A multiplicidade de instâncias críticas é miríade de pensamento que, per se, urge saudar. Todavia, como Jano, se as mesmas estiverem ao serviço "das coisas penúltimas", como assinalou o romano pontífice, essas "razões" constituirão vazio. Um supremo vazio hedonista e comprometido com o temporário, que, no mero acto da sua escrita, se esvaiu já por entre dedos desossados, qual ave multicolor que, desasada, definha e morre. Não que o prazer seja um mal, um pecado. Não que a mensagem das religiões do Livro não seja, fundamentalmente, amor. Mas o prazer só o é na dialogia, em "(com)prazer". Quem se compraz engrandece-se e, ainda que movido por um "egoísmo altruísta", pode aspirar às primícias do Belo.
O medo - essa constante da noite dos tempos, conselheiro sábio que impede o abismo e abutre cobarde - é o único obstáculo a uma cultura integral ao serviço da essência da pessoa. E cultura surpreende-se em trechos de Mozart, em linhas de Camões, em filmes de Fellini, no sorriso desdentado e gasto do pastor transmontano ou nos pregões das varinas nazarenas. É de uma cultura inclusiva e liberta de pseudo-intelectuais que se nutre a alma de um povo. Tudo o mais é postiço, gongórico e ostentador.
O apelo do Papa é, por rectas contas, um convite à simplicidade, um verdadeiro "acto de contrição" de um intelectual a braços com uma Igreja ferida e dormente, imersa num ambiente que, reclamando com inteira justiça a punição de abjectos crimes, amiúde erige em bode expiatório instituições e pessoas. Limitadas, contingentes e pecadoras pessoas. Os membros do clero, da dita sociedade civil; todos nós. A política do silêncio e do encobrimento não se reconhece na instância crítica racional que Bento XVI tanto cultiva. Se o afirmamos sem tibiezas, também nos erguemos de forma decidida contra generalizações apressadas.
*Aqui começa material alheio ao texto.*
(** * Preschool demand forecasting: the forecasting engine

    A shallow embedding of the forecasting core of the repository
    ([src/process_fertility.py], [src/process_bto.py],
    [src/process_existing_residents.py], [src/forecast.py]) and the
    properties its design document states about it.

    Conventions.
    - Python [int] is [Z].
    - A Python exception is a value [Raise e] of the [result] type; code
      that can raise lives in the [result] monad.
    - Year labels of tables are strings, produced with [Py.str] as the
      source does with [str(year)]. *)

From Stdlib Require Import String Ascii DecimalString DecimalZ.
From Stdlib Require Import ZArith QArith Bool Lia Sorting.Sorted List.
Import ListNotations.

Open Scope Z_scope.

(** ** Python values and builtins *)

Module Py.

(** The exceptions the modelled code can raise. *)
Inductive exn : Type :=
| ValueError          (* max() of an empty sequence, int() of a bad literal *)
| KeyError            (* a label that is not in an index *)
| IntCastingNaNError. (* astype(int) of a non-finite value *)

Inductive result (A : Type) : Type :=
| Ok (a : A)
| Raise (e : exn).

Arguments Ok {A} a.
Arguments Raise {A} e.

Definition bind {A B : Type} (m : result A) (f : A -> result B) : result B :=
  match m with
  | Ok a => f a
  | Raise e => Raise e
  end.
A Igreja pecou, peca e pecará. Constância triste, dir-se-á. Por certo. Todavia, poucas são as instituições que, nos dias que nos tocou viver, mantêm capacidade de autocrítica e, espera--se, de regeneração. Inimigos do justo são todos quantos persistem em sublinhar a traço carregado o feio e por isso injusto, mas não reconhecem o esforço de construir. Que sejam punidos conforme as leis dos estados aqueles que, pervertendo o chamamento divino, cometeram delitos hediondos e profanadores do corpo místico.
Porém, não se olvide que os "lugares de beleza" a que nos incentiva o Papa só se alcançam com o exemplo, na tensão dialéctica entre o "presente" e a "tradição". Nessa torrente que, não repetindo nunca as mesmas pontes, jamais deixa de ser água.